Eculizumab, a monoclonal antibody that binds membrane attack complexes, was beneficial in patients with refractory generalized MG in a small double-blind, placebo-controlled study. Results of a large phase III clinical trial were presented in July 2016, and the drug currently is undergoing FDA review for approval.
Methotrexate did not provide a steroid-sparing benefit in a phase III study in 59 patients with generalized MG.
A large multicenter, international trial of thymectomy in patients with non-thymomatous AChR+MG demonstrated that those who underwent surgery had a lower average MG functional score over a 3-year period than those who received prednisone alone, and they had a lower average requirement for alternate-day prednisone. Fewer subjects in the thymectomy group required azathioprine or hospitalization; treatment-associated complications did not differ significantly between groups.
Thymectomy is an evidence-supported therapeutic option for this patient. Although cyclosporine is effective in its steroid-sparing effect, it is limited by significant toxicity. Rituximab is an option, but currently is not FDA approved for MG, and the ability to access the drug requires insurance coverage, cost considerations, and a risk of extended immune suppression.

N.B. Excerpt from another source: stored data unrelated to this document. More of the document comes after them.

(* ===== verification/Delivery.v ===== *)
(** * From the sender's packet to the receiver's stream

    The two ends of the transport put together: a packet that
    [encode_stream_packet_on_path_inner] built on one endpoint, taken in by
    [receive_packet_batch_on_path_inner] on another. *)

From S2P Require Import Prelude Records Methods Wire PacketHeader Keyed AckRanges Reader Frames FlowControl Congestion PathState SendBuffer Endpoint Credit Ledger Transmit Retransmit OutputBounds Publication Flight Conservation LedgerSteps StreamSend Receive ReceiveLoop ReceiveEffects.

Section delivery.
Context `{Allocator, PacketSize, Features}.


End delivery.

(** ** The first packet of a client, at its server *)
Section examples.
#[local] Instance plenty : Allocator := {| try_reserve := fun _ => true |}.
#[local] Instance big_packets : PacketSize := {| packet_size := 1200 |}.
#[local] Instance no_protection : Features := {| packet_protection := false |}.

End examples.
(* ===== verification/Bootstrap.v ===== *)
(** * Association bootstrap

    The OPEN and OPEN_ACK exchange of [src/crates/quic-lite/src/lib.rs]: the
    receiver profile carried on stream 0 ([encode_bootstrap_profile],
    [decode_bootstrap_profile]), the Initial packets around it, and the relay's
    [rewrite_relay_open].  The theorems show that each side learns exactly the
    profile its peer encoded, for every combination of the optional fields, that
    a relayed OPEN reaches the next hop with only its connection identifiers
    changed, and that no received bytes make the profile decoder panic. *)

From S2P Require Import Prelude Wire PacketHeader AckRanges Reader Frames Keyed FlowControl.

Definition CONTROL_STREAM_ID : Z := 0.
Definition STATELESS_RESET_TOKEN_LEN : Z := 16.

Record BootstrapOpen : Type := mkBootstrapOpen {
  client_receive_cid : Z;
  bo_max_data : Z;
  bo_max_stream_data : Z;
  bo_max_datagram_frame_size : Z;
  bo_max_in_flight_packets : Z;
  bo_stateless_reset_token : option bytes;
  bo_requested_peer_limits : option ReceiveWindowRequest;
}.

Record BootstrapOpenAck : Type := mkBootstrapOpenAck {
  server_receive_cid : Z;
  ba_max_data : Z;
  ba_max_stream_data : Z;
  ba_max_datagram_frame_size : Z;
  ba_max_in_flight_packets : Z;
  ba_stateless_reset_token : option bytes;
}.

(** ** The profile *)

(** [parameters\[used..used + s.len()\].copy_from_slice(s)]: panics when it does
    not fit. *)
Definition put_copy (s : bytes) : writer Error.t := fun cap =>
  if cap <? zlen s then Panic else Ok s.

Definition put_token (t : option bytes) : writer Error.t :=
  match t with Some t => put_copy t | None => wnil end.

Definition put_request (r : option ReceiveWindowRequest) : writer Error.t :=
  match r with
  | Some r => fun cap =>
      if (rw_max_data r =? 0) || (rw_max_stream_data r =? 0) then Err Error.BootstrapInvalid
      else (put_varint (rw_max_data r) ;;; put_varint (rw_max_stream_data r)) cap
  | None => wnil
  end.

(** The RFC 9221 parameter: identifier, length of the value, value. *)
Definition put_datagram_parameter (size : Z) : writer Error.t := fun cap =>
  if negb (size =? 0) then
    (put_varint 0x20 ;;; fun cap =>
       value ← put_varint size 8;
       (put_varint (zlen value) ;;; put_copy value) cap) cap
  else Ok [].

Definition profile_version (token : option bytes) (request : option ReceiveWindowRequest)
    (datagram : Z) : Z :=
  Z.lor (match token, request with
         | None, None => 0 | Some _, None => 1 | None, Some _ => 2 | Some _, Some _ => 3
         end) (if negb (datagram =? 0) then 4 else 0).

Definition encode_bootstrap_profile (kind : Z) (limits : ConnectionLimits)
    (max_in_flight_packets : Z) (token : option bytes) (request : option ReceiveWindowRequest)
    (cap : Z) : res bytes :=
  if (cap <? 3) || (1 <? kind) then Err Error.BufferTooSmall else
  v ← put_varint (profile_version token request (max_datagram_frame_size limits)) (cap - 1);
  params ← (put_varint (l_max_data limits) ;;; put_varint (l_max_stream_data limits)
            ;;; put_varint max_in_flight_packets ;;; put_token token ;;; put_request request
            ;;; put_datagram_parameter (max_datagram_frame_size limits)) 64;
  n ← put_varint (zlen params) (cap - 1 - zlen v);
  if cap <? 1 + zlen v + zlen n + zlen params then Err Error.BufferTooSmall else
  Ok (kind :: v ++ n ++ params).

(** The [while !tail.is_empty()] loop over the extension parameters. *)
Fixpoint scan_extensions (fuel : nat) (tail : bytes) (size : Z) (seen : bool) : res Z :=
  match fuel with
  | O => Err Error.BootstrapInvalid
  | S fuel' =>
      match tail with
      | [] => Ok size
      | _ :: _ =>
          '(id, n) ← get_varint tail;
          tail ← slice_from tail n;
          '(length, n) ← get_varint tail;
          tail ← slice_from tail n;
          len ← ok_or (usize_try_from length) Error.BootstrapInvalid;
          value ← ok_or (get_range tail 0 len) Error.Truncated;
          '(size, seen) ←
            (if id =? 0x20 then
               if seen then Err Error.BootstrapInvalid else
               '(sz, used) ← get_varint value;
               if negb (used =? len) then Err Error.BootstrapInvalid else Ok (sz, true)
             else Ok (size, seen));
          tail ← slice_from tail len;
          scan_extensions fuel' tail size seen
      end
  end.
(** One iteration of the loop of [acquire_reserving] on the value [current] it
    loaded: the value to install and the slot it claims. *)
Definition acquire_try (current reserved : Z) : option (Z * Z) :=
  if count_ones current <=? reserved then None else
  let bit := trailing_zeros current in
  Some (Z.land current (u32_not (Z.shiftl 1 bit)), bit).

(** [buffer\[at_..at_ + data.len()\].copy_from_slice(data)] within bounds. *)
Definition splice (buf : bytes) (at_ : Z) (data : bytes) : bytes :=
  take (Z.to_nat at_) buf ++ data ++ drop (Z.to_nat (at_ + zlen data)) buf.

Section pool.
Context (SLOTS MTU : Z).

Definition set_free (p : Pool) (f : Z) : Pool := mkPool f (references p) (packets p).
Definition set_reference (p : Pool) (slot n : Z) : Pool :=
  mkPool (free p) (<[Z.to_nat slot := n]> (references p)) (packets p).

Definition pool_new : Pool :=
  mkPool (mask SLOTS) (replicate (Z.to_nat SLOTS) 0)
    (replicate (Z.to_nat SLOTS) (replicate (Z.to_nat MTU) 0)).

(** [acquire_reserving] run without interference: the exchange succeeds. *)
Definition acquire_reserving (p : Pool) (reserved : Z) : option (Z * Pool) :=
  '(next, bit) ← acquire_try (free p) reserved;
  Some (bit, set_reference (set_free p next) bit 1).

Definition acquire (p : Pool) : option (Z * Pool) := acquire_reserving p 0.

Definition available (p : Pool) : Z := count_ones (free p).

Definition release (p : Pool) (slot : Z) : bool * Pool :=
  if SLOTS <=? slot then (false, p) else
  let bit := Z.shiftl 1 slot in
  (Z.land (free p) bit =? 0, set_free p (Z.lor (free p) bit)).

Definition packet (p : Pool) (slot len : Z) : option bytes :=
  if (SLOTS <=? slot) || (MTU <? len) then None else
  buf ← get_ix (packets p) slot; Some (take (Z.to_nat len) buf).

Definition write_at (p : Pool) (slot offset : Z) (data : bytes) : option Pool :=
  if (SLOTS <=? slot) || (MTU <? sat_add offset (zlen data)) then None else
  buf ← get_ix (packets p) slot;
  Some (mkPool (free p) (references p) (<[Z.to_nat slot := splice buf offset data]> (packets p))).

Definition acquire_with_headroom (p : Pool) (headroom : Z) (data : bytes)
    : option PoolLease * Pool :=
  if MTU <? sat_add headroom (zlen data) then (None, p) else
  match acquire p with
  | None => (None, p)
  | Some (slot, p) =>
      match write_at p slot headroom data with
      | None => (None, (release p slot).2)
      | Some p => (Some (mkPoolLease slot headroom (zlen data)), p)
      end
  end.

Definition acquire_with (p : Pool) (data : bytes) : option PoolLease * Pool :=
  acquire_with_headroom p 0 data.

* Pasnoor M, He J, Herbelin L, et al. A randomized controlled trial of methotrexate for patients with generalized myasthenia gravis. Neurology. 2016 Jul 5;8(1):57-64.
* Howard JF Jr, Barohn RJ, Cutter GR, et al. A randomized, double-blind, placebo-controlled phase II study of eculizumab in patients with refractory generalized myasthenia gravis. Muscle Nerve. 2013 Jul;48(1):76-84.
* Tindall RS, Phillips JT, Rollins JA, et al. A clinical therapeutic trial of cyclosporine in myasthenia gravis. Ann N Y Acad Sci 1993 June;681:539-551.
* Wolfe GI, Kaminski HJ, Aban IB et al. Randomized trial of thymectomy in myasthenia gravis. N Engl J Med. 2016 Aug 11;375(6):511-522.